Trotz der Fortschritte in der Akzeptanz von Biosimilars sieht Yvonne Preller nach wie vor Herausforderungen in der Kommunikation. Denn Biosimilars seien komplexe Produkte – keine exakten Kopien, sondern ähnliche Nachahmerpräparate. „Diese Komplexität erschwert die Kommunikation, da sowohl medizinisches Fachpersonal als auch Patient:innen ein tiefes Verständnis für die Unterschiede und die vergleichbare Wirksamkeit oder zumindest großes Vertrauen entwickeln müssen.“ Darüber hinaus würden sich viele Biosimilars zu ihren Originalprodukten in der Handhabung ihrer Applikationssysteme, wie Spritzen oder Pens, unterscheiden. Dies erfordere zusätzliche Schulungen und eine klare Kommunikation, um Anwendungsfehler zu vermeiden und die Patientensicherheit zu gewährleisten. 

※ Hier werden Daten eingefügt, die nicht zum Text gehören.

Lemma json_chars_parsed s rest : utf8_valid s = true ->
  parse_chars 0 (json_chars 0 0 s +:+ String quote rest) = Some (s, rest).
Proof.
  remember (String.length s) as n eqn:Hn. revert s Hn. induction (lt_wf n) as [n _ IH]. intros s -> V.
  assert (forall t, (String.length t < String.length s)%nat -> utf8_valid t = true ->
    parse_chars 0 (json_chars 0 0 t +:+ String quote rest) = Some (t, rest)) as IH' by (intros t L; by eapply IH).
  clear IH. destruct s as [|c t]; [done|]. cbn [json_chars]. destruct (code c <? 128) eqn:A.
  { rewrite append_assoc json_char_parsed // IH'; [done|simpl; lia|].
    unfold utf8_valid in *. cbn [utf8_from utf8_head] in V. by rewrite A in V. }
  assert (forall r, (r = 8232 \/ r = 8233) -> has_prefix (String c t) (encode_rune r) = true ->
    exists u, String c t = encode_rune r +:+ u /\ t = sdrop 1 (encode_rune r) +:+ u /\ utf8_valid u = true) as P.
  { intros r Hr [u E]%has_prefix_spec. exists u. split; [done|]. rewrite E in V.
    destruct Hr as [-> | ->]; (split; [by injection E|by vm_compute in V]). }
  destruct (has_prefix (String c t) (encode_rune 8232)) eqn:P1.
  { destruct (P 8232) as (u & E & Et & Vu); [by left|done|]. rewrite E Et.
    change (json_chars 0 2 (sdrop 1 (encode_rune 8232) +:+ u)) with (json_chars 0 0 u). rewrite append_assoc.
    change (parse_chars 0 (u_escape "2028" +:+ ?x)) with (prepend (encode_rune 8232) (parse_chars 0 x)).
    rewrite IH'; [done| |done]. rewrite E length_append. simpl. lia. }
  destruct (has_prefix (String c t) (encode_rune 8233)) eqn:P2.
  { destruct (P 8233) as (u & E & Et & Vu); [by right|done|]. rewrite E Et.
    change (json_chars 0 2 (sdrop 1 (encode_rune 8233) +:+ u)) with (json_chars 0 0 u). rewrite append_assoc.
    change (parse_chars 0 (u_escape "2029" +:+ ?x)) with (prepend (encode_rune 8233) (parse_chars 0 x)).
    rewrite IH'; [done| |done]. rewrite E length_append. simpl. lia. }
  unfold utf8_valid in V. cbn [utf8_from] in V. destruct (utf8_head (String c t)) as [|k] eqn:U; [done|].
  destruct (utf8_split c t k U) as (w & r & -> & <- & U'). rewrite utf8_copy in V. rewrite chars_copy append_cons append_assoc.
  cbn [parse_chars]. rewrite A U'. rewrite (proj2 (Z.ltb_ge (code c) 32)); [|bool_to_prop; lia].
  rewrite !bool_decide_eq_false_2; [|by intros ->; vm_compute in A..]. rewrite parse_copy prepend_append IH' //.
  rewrite /= length_append. lia.
Qed.

(** ** Values *)

Inductive json :=
| JNull
| JBool (b : bool)
| JNumber (text : string)
| JString (s : string)
| JArray (l : list json)
| JObject (l : list (string * json)).

(** [Marshal] writes no white space. *)
Fixpoint json_print (j : json) : string :=
  match j with
  | JNull => "null"
  | JBool true => "true"
  | JBool false => "false"
  | JNumber text => text
  | JString s => json_string s
  | JArray l => "[" +:+ join "," (json_print <$> l) +:+ "]"
  | JObject l => "{" +:+ join "," ((fun kv => json_string (fst kv) +:+ ":" +:+ json_print (snd kv)) <$> l) +:+ "}"
  end.

Definition is_json_space (c : ascii) : bool :=
  bool_decide (c = " "%char) || bool_decide (c = chr 9) || bool_decide (c = chr 10) || bool_decide (c = chr 13).
Definition skip_space : string -> string := trim_left is_json_space.

Fixpoint digit_run (s : string) : string * string :=
  match s with
  | String c t => if is_digit c then let '(d, r) := digit_run t in (String c d, r) else ("", s)
  | EmptyString => ("", "")
  end.

(** The fraction and the exponent of a number. *)
Definition parse_fraction (s : string) : option (string * string) :=
  match s with
  | String "." t => let '(d, r) := digit_run t in if bool_decide (d = "") then None else Some ("." +:+ d, r)
  | _ => Some ("", s)
  end.
Definition parse_exponent (s : string) : option (string * string) :=
  match s with
  | String c t =>
      if in_chars c "eE" then
        let '(sign, t) := match t with
                          | String x u => if in_chars x "+-" then (String x "", u) else ("", t)
                          | EmptyString => ("", "")
                          end in
        let '(d, r) := digit_run t in if bool_decide (d = "") then None else Some (String c (sign +:+ d), r)
      else Some ("", s)
  | EmptyString => Some ("", "")
  end.
Definition parse_sign (s : string) : string * string :=
  match cut_prefix s "-" with Some t => ("-", t) | None => ("", s) end.
Definition parse_integer (s : string) : option (string * string) :=
  match cut_prefix s "0" with
  | Some t => Some ("0", t)
  | None => let '(d, r) := digit_run s in if bool_decide (d = "") then None else Some (d, r)
  end.
Definition parse_number (s : string) : option (string * string) :=
  let '(sign, s) := parse_sign s in
  '(int, s) ← parse_integer s;
  '(fraction, s) ← parse_fraction s;
  '(exponent, s) ← parse_exponent s;
  Some (sign +:+ int +:+ fraction +:+ exponent, s).
(** What holds of one multiplexer object. *)
Record mux_ok (m : multiplexer) : Prop := {
  ok_queue : (length (messagesToBackend m) <= queue_capacity)%nat;
  ok_done : done_ m = bool_decide (phase m <> Running);
  ok_drained : phase m = Drained -> frontendChans m = ∅;
  ok_frames : Forall (queued_frame m) (accepted m);
  ok_sizes : Forall (fun f => go_len f <= MaxWireMessageBytes) (accepted m);
  ok_order : if writerStopped m then written m `prefix_of` accepted m
             else accepted m = written m ++ messagesToBackend m }.

Record Inv (w : world) : Prop := {
  inv_panic : panicked w = false;
  inv_mux : forall p m, heap w !! p = Some m -> mux_ok m /\ (p < next_id w)%nat;
  (* a registered channel is open and belongs to this client *)
  inv_open : forall p m k c, heap w !! p = Some m -> frontendChans m !! k = Some c ->
    exists ch, chans w !! c = Some ch /\ ch_closed ch = false /\ ch_owner ch = (p, k);
  (* an open channel is registered *)
  inv_registered : forall c ch, chans w !! c = Some ch -> ch_closed ch = false ->
    exists m, heap w !! fst (ch_owner ch) = Some m /\
      frontendChans m !! snd (ch_owner ch) = Some c;
  inv_chans : forall c ch, chans w !! c = Some ch -> (c < next_id w)%nat;
  inv_manager : forall key p, multiplexers w !! key = Some p ->
    exists m, heap w !! p = Some m /\ backendKey m = key /\
      (phase m = Running \/ phase m = DoneClosed) }.

(** *** Preservation, one lemma per kind of change *)

Ltac mux_simpl := simpl in *; simplify_map_eq.

Lemma Inv_initial : Inv initial_world.
Proof. split; simpl; try done; intros; simplify_map_eq. Qed.

(** Replacing one multiplexer by another one with the same clients. *)
Lemma Inv_set_mux w p m m' :
  Inv w -> heap w !! p = Some m -> mux_ok m' ->
  frontendChans m' = frontendChans m -> backendKey m' = backendKey m ->
  (phase m' = Running \/ phase m' = DoneClosed \/ forall key, multiplexers w !! key <> Some p) ->
  Inv (set_mux p m' w).
Proof.
  intros I Hp Hm Hf Hk Hph. destruct I as [IP IM IO IR IC IB]. split; simpl; try done.
  - intros q n. rewrite lookup_insert_Some. intros [[<- <-]|[_ Hq]]; [|by apply IM].
    split; [done|]. by eapply IM.
  - intros q n k c. rewrite lookup_insert_Some. intros [[<- <-]|[_ Hq]] Hc; [|by eauto].
    rewrite Hf in Hc. by eauto.
  - intros c ch Hc Ho. destruct (IR c ch Hc Ho) as (n & Hn & Hkn).
    destruct (decide (p = fst (ch_owner ch))) as [E|E].
    + exists m'. rewrite -E lookup_insert_eq Hf. split; [done|]. congruence.
    + exists n. by rewrite lookup_insert_ne.
  - intros key q Hq. destruct (IB key q Hq) as (n & Hn & Hkey & Hpn).
    destruct (decide (p = q)) as [<-|E].
    + rewrite Hp in Hn. injection Hn as <-.
      exists m'. rewrite lookup_insert_eq Hk. split_and!; try done.
      destruct Hph as [?|[?|Hph]]; [by left|by right|]. by destruct (Hph key).
    + exists n. by rewrite lookup_insert_ne.
Qed.

Lemma Inv_bump w : Inv w -> Inv (bump w).
Proof.
  intros [IP IM IO IR IC IB]. split; simpl; try done.
  - intros p m Hp. destruct (IM p m Hp). split; [done|lia].
  - intros c ch Hc. specialize (IC c ch Hc). lia.
Qed.

Lemma mux_ok_new capable token sessionID key :
  mux_ok (mkMux capable token sessionID key [] [] [] false ∅ false false Running).
Proof. split; simpl; try done; unfold queue_capacity; lia. Qed.
(* ===== verification/Session.v ===== *)
(** * A persistent console session

    Models the session object of [proxy/persistent_session_handler.go]: its
    status machine, the bounded replay buffer, the attached browser tabs and
    which of them controls the terminal, the revocation of a delegated ticket,
    and the traffic to the backend through the [backendProxy] interface.

    A session [p] of the store is handled through [sys], the session together
    with the client objects it points to, the backend, and the calls it made.
    Each operation is one method run under [session.mu] (or a sequence of such
    critical sections, in the order of the source); [now] is the [time.Now()]
    the method reads, in nanoseconds.  [writeInput] and [resize] check their guard
    under the lock and send after releasing it: what has passed its guard and is
    not sent yet is kept in the ghost field [inflight], so that histories can put
    other operations in between. *)

From S2P Require Import Prelude GoString Message Multiplexer Backend.

(** ** Data *)

Definition workspaceMaxClientFrame : Z := 96 * 1024.
Definition workspaceClientQueueSize : nat := 256.

Inductive session_status := Connecting | Connected | Closing | Ended | Errored.

#[export] Instance session_status_eq_dec : EqDecision session_status.
Proof. solve_decision. Defined.

Definition status_string (st : session_status) : string :=
  match st with
  | Connecting => "connecting" | Connected => "connected" | Closing => "closing"
  | Ended => "ended" | Errored => "error"
  end.

Record workspaceReplayEntry := mkEntry { Sequence : Z; Data : string }.

#[export] Instance workspaceReplayEntry_eq_dec : EqDecision workspaceReplayEntry.
Proof. solve_decision. Defined.
(** One operation: what was sent stays, and what is sent or pending grows by
    authorised sends only. *)
Lemma run_sop_outgoing o y :
  sends (calls y) `prefix_of` sends (calls (run_sop o y)) /\
  exists new, outgoing (run_sop o y) ≡ₚ outgoing y ++ new /\ Forall (authorised_send y o) new.
Proof.
  assert (forall z : sys B, sends (calls z) = sends (calls y) -> inflight_calls z = inflight_calls y ->
    sends (calls y) `prefix_of` sends (calls z) /\
    exists new, outgoing z ≡ₚ outgoing y ++ new /\ Forall (authorised_send y o) new) as A.
  { intros z E1 E2. split; [by rewrite E1|]. exists []. unfold outgoing. by rewrite E1 E2 app_nil_r. }
  destruct (writes o) eqn:W; [|by destruct (run_sop_silent o y W); apply A].
  destruct o; try done; cbn [run_sop].
  - pose proof (checkFrame_authorised c id f y (SFrame now c id f)) as H.
    destruct (checkFrame_facts c id f y) as [E1 E2].
    unfold handleClientFrame. case_bool_decide.
    { apply A; unfold claimControl; by destruct (_ && _ && _). }
    assert (forall r, checkFrame c id f y = r ->
      sends (calls y) `prefix_of` sends (calls (sendChecked now r)) /\
      exists new, outgoing (sendChecked now r) ≡ₚ outgoing y ++ new /\
        Forall (authorised_send y (SFrame now c id f)) new) as S.
    { intros [y' [p|]] E; rewrite E in H E1 E2; simpl in *.
      - unfold outgoing. destruct (sendPending_outgoing now p y') as [-> ->].
        unfold inflight_calls. rewrite E1 E2. split; [by eexists|]. eexists [_].
        split; [by rewrite -!app_assoc (Permutation_app_comm [_])|]. apply Forall_singleton, H. eauto.
      - apply A; unfold inflight_calls; by rewrite ?E1 ?E2. }
    unfold checkFrame in S. unfold writeInput, resize.
    case_bool_decide; [by apply S|]. case_bool_decide; [by apply S|]. by case_bool_decide; apply A.
  - pose proof (checkFrame_authorised c id f y (SGuard c id f) (or_intror eq_refl)) as H.
    destruct (checkFrame_facts c id f y) as [E1 E2].
    destruct (checkFrame c id f y) as [y' [p|]]; simpl in *; [|apply A; unfold inflight_calls; by rewrite ?E1 ?E2].
    unfold outgoing, inflight_calls. simpl. rewrite E1 E2. split; [done|].
    exists [CallSend (hostKey (ses y)) (msgKey (ses y)) (ps_data p)].
    split; [by rewrite fmap_app app_assoc|by apply Forall_singleton].
  - destruct (inflight (ses y) !! n) as [p|] eqn:E; [|by apply A].
    unfold outgoing. destruct (sendPending_outgoing now p (set_ses (upd_inflight (delete n (inflight (ses y))) (ses y)) y))
      as [-> ->]. split; [by eexists|]. exists []. split; [|done].
    unfold inflight_calls. simpl. rewrite app_nil_r -app_assoc. f_equiv.
    rewrite {2}(delete_Permutation _ _ _ E) //.
Qed.
(** What [addClient] puts into the queue of the new tab. *)
Lemma addClient_greets now c id y cl :
  sys_ok y -> sop_ok (SAttach now c id) y -> delegationRevoked (ses y) = false ->
  tabs (run_sop (SAttach now c id) y) !! c = Some cl -> cl_done cl = false ->
  let s := ses (run_sop (SAttach now c id) y) in
  clients s !! id = Some c /\ replay s = replay (ses y) /\
  stream cl = [hello_frame s; replay_frame s; controlFrameLocked s].
Proof.
  intros I [Fr Hid] R.
  generalize (clients_NoDup _ _ (run_sop_ok (SAttach now c id) y I (conj Fr Hid))).
  cbn [run_sop]. unfold addClient. simpl. rewrite R.
  set (h0 := <[c:=mkClient id [] false [] []]> (tabs y)).
  set (s1 := if _ && _ && _ then _ else _). simpl.
  set (h1 := tabs (match clients (ses y) !! id with Some _ => _ | None => _ end)).
  assert (clients s1 = <[id:=c]> (clients (ses y)) /\ replay s1 = replay (ses y)) as [Cl Rp].
  { unfold s1. by destruct (_ && _ && _). }
  assert (h1 !! c = Some (mkClient id [] false [] [])) as H1.
  { unfold h1, h0. destruct (clients (ses y) !! id) as [p|] eqn:E; simpl; [|by rewrite lookup_insert_eq].
    unfold close_client. rewrite lookup_alter_ne; [by rewrite lookup_insert_eq|]. intros ->.
    destruct I as [_ _ _ _ _ _ _ C _]. destruct (C _ _ E) as [_ X]. by rewrite Fr in X. }
  intros ND H D. rewrite Cl lookup_insert_eq. split_and!; [done|by rewrite Rp|].
  set (h2 := fst (enqueue_client c (replay_frame s1) (fst (enqueue_client c (hello_frame s1) h1)))).
  assert (h2 !! c = Some (mkClient id [hello_frame s1; replay_frame s1] false [] [])) as H2.
  { unfold h2, enqueue_client at 2. rewrite H1. simpl. unfold enqueue_client.
    rewrite lookup_insert_eq. simpl. by rewrite lookup_insert_eq. }
  destruct (grows_broadcast_list (fun f => [f]) c (controlFrameLocked s1) _ h2 ND) as [_ G].
  destruct (G _ H D) as (cl2 & new & E & _ & S & O). rewrite H2 in E. injection E as <-.
  rewrite bool_decide_eq_true_2 in O; [|apply list_elem_of_fmap; exists (id, c); split; [done|];
    apply elem_of_map_to_list; by rewrite Cl lookup_insert_eq].
  rewrite S. unfold stream. simpl.
  assert (new = [controlFrameLocked s1]) as -> by 
    (rewrite -O; clear; induction new as [|f new IH]; [done|]; cbn; f_equal; apply IH).
  done.
Qed.

(** ** Properties *)

(** C6: The replay buffer of a session that was not revoked holds exactly the
    longest suffix of its output history that fits the limit (an output that
    does not fit on its own is skipped): the trimming loop never drops more than
    it must, never leaves a gap, and never reorders. *)
Theorem replay_is_longest_suffix y0 l y :
  fresh_session y0 -> history y0 l y -> delegationRevoked (ses y) = false ->
  replay (ses y) =
    longest_fit (maxReplayBytes (ses y0)) (retainable (maxReplayBytes (ses y0)) (outputs l y0)) /\
  replay (ses y) `suffix_of` retainable (maxReplayBytes (ses y0)) (outputs l y0).
Proof.
  intros F H R. pose proof (history_replay _ _ _ (fresh_session_ok _ F) H R) as E.
  destruct F as (? & ? & ? & ? & ? & ? & ? & Es & _).
  assert (replay (ses y0) = []) as E0 by by rewrite Es.
  rewrite E0 app_nil_l in E. rewrite E. split; [done|apply longest_fit_suffix].
Qed.

(** C5: A tab that attaches is greeted with the state of the session, then the
    whole replay buffer, then who is in control; from then on, as long as it is
    not closed, it receives every output of the session, in order and exactly
    once, whatever else happens.  Together with the replay it sees the output of
    the session without a gap. *)
Theorem attached_tab_sees_every_output y0 l1 y1 now c id l2 y2 cl :
  fresh_session y0 -> history y0 l1 y1 -> delegationRevoked (ses y1) = false ->
  sop_ok (SAttach now c id) y1 -> history (run_sop (SAttach now c id) y1) l2 y2 ->
  tabs y2 !! c = Some cl -> cl_done cl = false ->
  let s := ses (run_sop (SAttach now c id) y1) in
  replay s = replay (ses y1) /\
  exists rest, stream cl = hello_frame s :: replay_frame s :: controlFrameLocked s :: rest /\
    output_entries rest = outputs l2 (run_sop (SAttach now c id) y1).
Proof.
  intros F H1 R OK H2 Hcl D s. pose proof (fresh_history_ok _ _ _ F H1) as I1.
  pose proof (run_sop_ok _ _ I1 OK) as I1'.
  assert (exists cl1, tabs (run_sop (SAttach now c id) y1) !! c = Some cl1 /\ clientID cl1 = id)
    as (cl1 & E1 & Eid) by by apply addClient_present.
  assert (clientID <$> tabs (run_sop (SAttach now c id) y1) !! c = Some id) as Hid by by rewrite E1 /= Eid.
  destruct (cl_done cl1) eqn:D1.
  { destruct (history_closed _ _ _ c id I1' H2 Hid) as [_ X]; [|by rewrite (X _ Hcl) in D].
    intros ? ?. simplify_eq. congruence. }
  destruct (addClient_greets now c id y1 cl1 I1 OK R E1 D1) as (Reg & Rp & S1).
  destruct (history_grows _ _ _ c id I1' H2 Hid Reg) as [_ G].
  destruct (G _ Hcl D) as (cl1' & new & E1' & _ & S & O). rewrite E1 in E1'. injection E1' as <-.
  split; [done|]. exists new. by rewrite S S1.
Qed.
End Stream.

(** ** Witnesses *)
Import SessionDemo.

(** Three outputs of 40, 40 and 36 bytes against a limit of 100: the first is
    dropped. *)
Lemma replay_is_longest_suffix_witness :
  replay (ses y2) = [mkEntry 2 "d29ybGQ="; mkEntry 3 "IQ=="] /\
  replay (ses y2) = longest_fit 100 (retainable 100 (outputs (ops1 ++ ops2) y0)).
Proof.
  split; [by vm_compute|].
  apply (replay_is_longest_suffix y0 (ops1 ++ ops2) y2 y0_fresh y02_history). by vm_compute.
Defined.

Definition ops3 : list sop := [SOutput 8 "d29ybGQ="; SWriter 2 (WSend true); SOutput 9 "IQ=="].
Definition y3 : sys world := runs ops3 (run_sop (SAttach 7 2 "a") y1).

Lemma y3_history : history (run_sop (SAttach 7 2 "a") y1) ops3 y3.
Proof. apply history_runs. vm_compute. by split_and!. Qed.

Definition tab2 : workspaceClient := default (mkClient "" [] false [] []) (tabs y3 !! 2%nat).

Lemma attached_tab_sees_every_output_witness :
  exists rest,
    stream tab2 = hello_frame (ses (run_sop (SAttach 7 2 "a") y1))
      :: replay_frame (ses (run_sop (SAttach 7 2 "a") y1))
      :: controlFrameLocked (ses (run_sop (SAttach 7 2 "a") y1)) :: rest /\
    output_entries rest = [mkEntry 2 "d29ybGQ="; mkEntry 3 "IQ=="].
Proof.
  assert (outputs ops3 (run_sop (SAttach 7 2 "a") y1) = [mkEntry 2 "d29ybGQ="; mkEntry 3 "IQ=="]) as <-
    by by vm_compute.
  refine (proj2 (attached_tab_sees_every_output y0 ops1 y1 7 2 "a" ops3 y3 tab2 y0_fresh y1_history
    _ _ y3_history _ _)); by vm_compute.
Defined.
(* ===== verification/SessionManager.v ===== *)
(** * The manager of persistent console sessions

    Models [persistentSessionManager] of [proxy/persistent_session_handler.go]:
    the table of sessions, [createWithAuthorization], the limit on active
    sessions and the periodic [cleanup].  The manager owns the store its
    sessions live in: the session objects, the client objects they share, the
    backend, and the calls made to it. *)

From S2P Require Import Prelude GoString Message Multiplexer Backend Session SessionProps SessionStream.

Inductive create_error :=
| SessionConflict                     (* [errWorkspaceSessionConflict] *)
| SessionLimit                        (* [errWorkspaceSessionLimit] *)
| InitError (e : mux_error)           (* from [initializeForURL] *)
| ConnectError (e : mux_error).       (* from [backend.connect] *)

Section Manager.
Context {B : Type} `{BP : backendProxy B}.

Record manager := mkManager {
  m_backend : B;
  maxSessions : nat;
  mgr_maxReplayBytes : Z;
  activeRetention : Z;
  endedRetention : Z;
  sessions : gmap string nat;
  objects : gmap nat persistentSession;
  m_tabs : gmap nat workspaceClient;
  m_calls : list backend_call }.

Definition set_sessions (t : gmap string nat) (m : manager) : manager :=
  mkManager (m_backend m) (maxSessions m) (mgr_maxReplayBytes m) (activeRetention m)
    (endedRetention m) t (objects m) (m_tabs m) (m_calls m).
Definition set_backend (b : B) (m : manager) : manager :=
  mkManager b (maxSessions m) (mgr_maxReplayBytes m) (activeRetention m)
    (endedRetention m) (sessions m) (objects m) (m_tabs m) (m_calls m).

(** A session object with what it shares, and back. *)
Definition view_session (s : persistentSession) (m : manager) : sys B :=
  mkSys s (m_tabs m) (m_backend m) (m_calls m).
Definition put_session (p : nat) (y : sys B) (m : manager) : manager :=
  mkManager (be y) (maxSessions m) (mgr_maxReplayBytes m) (activeRetention m)
    (endedRetention m) (sessions m) (<[p:=ses y]> (objects m)) (tabs y) (calls y).
Definition on_session (p : nat) (f : sys B -> sys B) (m : manager) : manager :=
  match objects m !! p with
  | Some s => put_session p (f (view_session s m)) m
  | None => m
  end.

(** [get] *)
Definition get_session (id : string) (m : manager) : option nat := sessions m !! id.

Definition is_active (m : manager) (p : nat) : bool :=
  match objects m !! p with Some s => negb (inactive (status s)) | None => false end.

Definition activeSessionCountLocked (m : manager) : nat :=
  size (filter (fun ip => is_active m (snd ip) = true) (sessions m)).

(** [matchesSecretHash] on the session [p]. *)
Definition matches (now : Z) (p : nat) (hash : string) (live : bool) (m : manager) : manager * bool :=
  match objects m !! p with
  | Some s => let '(y, ok) := matchesSecretHash now hash live (view_session s m) in (put_session p y m, ok)
  | None => (m, false)
  end.

(** [createWithAuthorization]; [uuid] is the stream identifier drawn,
    [delegated] whether [bind] is not nil, [live] the answer of the live check of
    an existing session, [fresh (dom (objects m))] the new object. *)
Definition createWithAuthorization (now : Z) (id kind_ hash host url uuid : string)
  (delegated live : bool) (m : manager) : manager * result create_error (nat * bool) :=
  match sessions m !! id with
  | Some p =>
      let '(m, ok) := matches now p hash live m in
      let kind_ok := match objects m !! p with Some s => bool_decide (kind s = kind_) | None => false end in
      if negb ok || negb kind_ok then (m, Err SessionConflict) else (m, Ok (p, false))
  | None =>
      if (maxSessions m <=? activeSessionCountLocked m)%nat then (m, Err SessionLimit)
      else
        let '(b, r) := bp_initializeForURL (m_backend m) host url uuid in
        let m := set_backend b m in
        match r with
        | Err e => (m, Err (InitError e))
        | Ok msgKey =>
            let p := fresh (dom (objects m)) in
            let s := newSession id kind_ host msgKey hash now (mgr_maxReplayBytes m) in
            let s := if delegated then bind_finish (bind_begin s) else s in
            let m := put_session p (view_session s m) (set_sessions (<[id:=p]> (sessions m)) m) in
            let '(b, r) := bp_connect (m_backend m) host msgKey url in
            let m := set_backend b m in
            match r with
            | Ok _ =>
                (on_session p (fun y => set_ses (upd_status Connected now (ses y)) y) m, Ok (p, true))
            | Err e =>
              let '(b, _) := bp_releaseConnection (m_backend m) host msgKey in
              (set_backend b (set_sessions (delete id (sessions m)) m), Err (ConnectError e))
            end
        end
  end.

Definition create (now : Z) (id kind_ hash host url uuid : string) (live : bool) (m : manager)
  : manager * result create_error (nat * bool) :=
  createWithAuthorization now id kind_ hash host url uuid false live m.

Dennoch ist Yvonne Preller der Ansicht, dass die Kommunikation über Biosimilars die Chance biete, einen positiven Einfluss auf die Patientenversorgung und die Wahrnehmung von Therapien zu nehmen. Durch gezielte Aufklärung könnten Missverständnisse ausgeräumt und ein fundiertes Verständnis für die Wirksamkeit und Sicherheit von Biosimilars geschaffen werden. „Auch wenn es für uns Werber aufgrund der hohen Vergleichbarkeit und Ähnlichkeit zum Originalprodukt immer wieder eine echte Challenge bedeutet, aufmerksamkeitsstarke und differenzierte kreative Konzepte für ein Biosimilar zu entwickeln, sehe ich es nicht nur als Pflicht, sondern auch als Kür unserer Arbeit an, wenn uns das gelingt“, fasst Yvonne Preller den Reiz an dieser besonderen Aufgabe zusammen.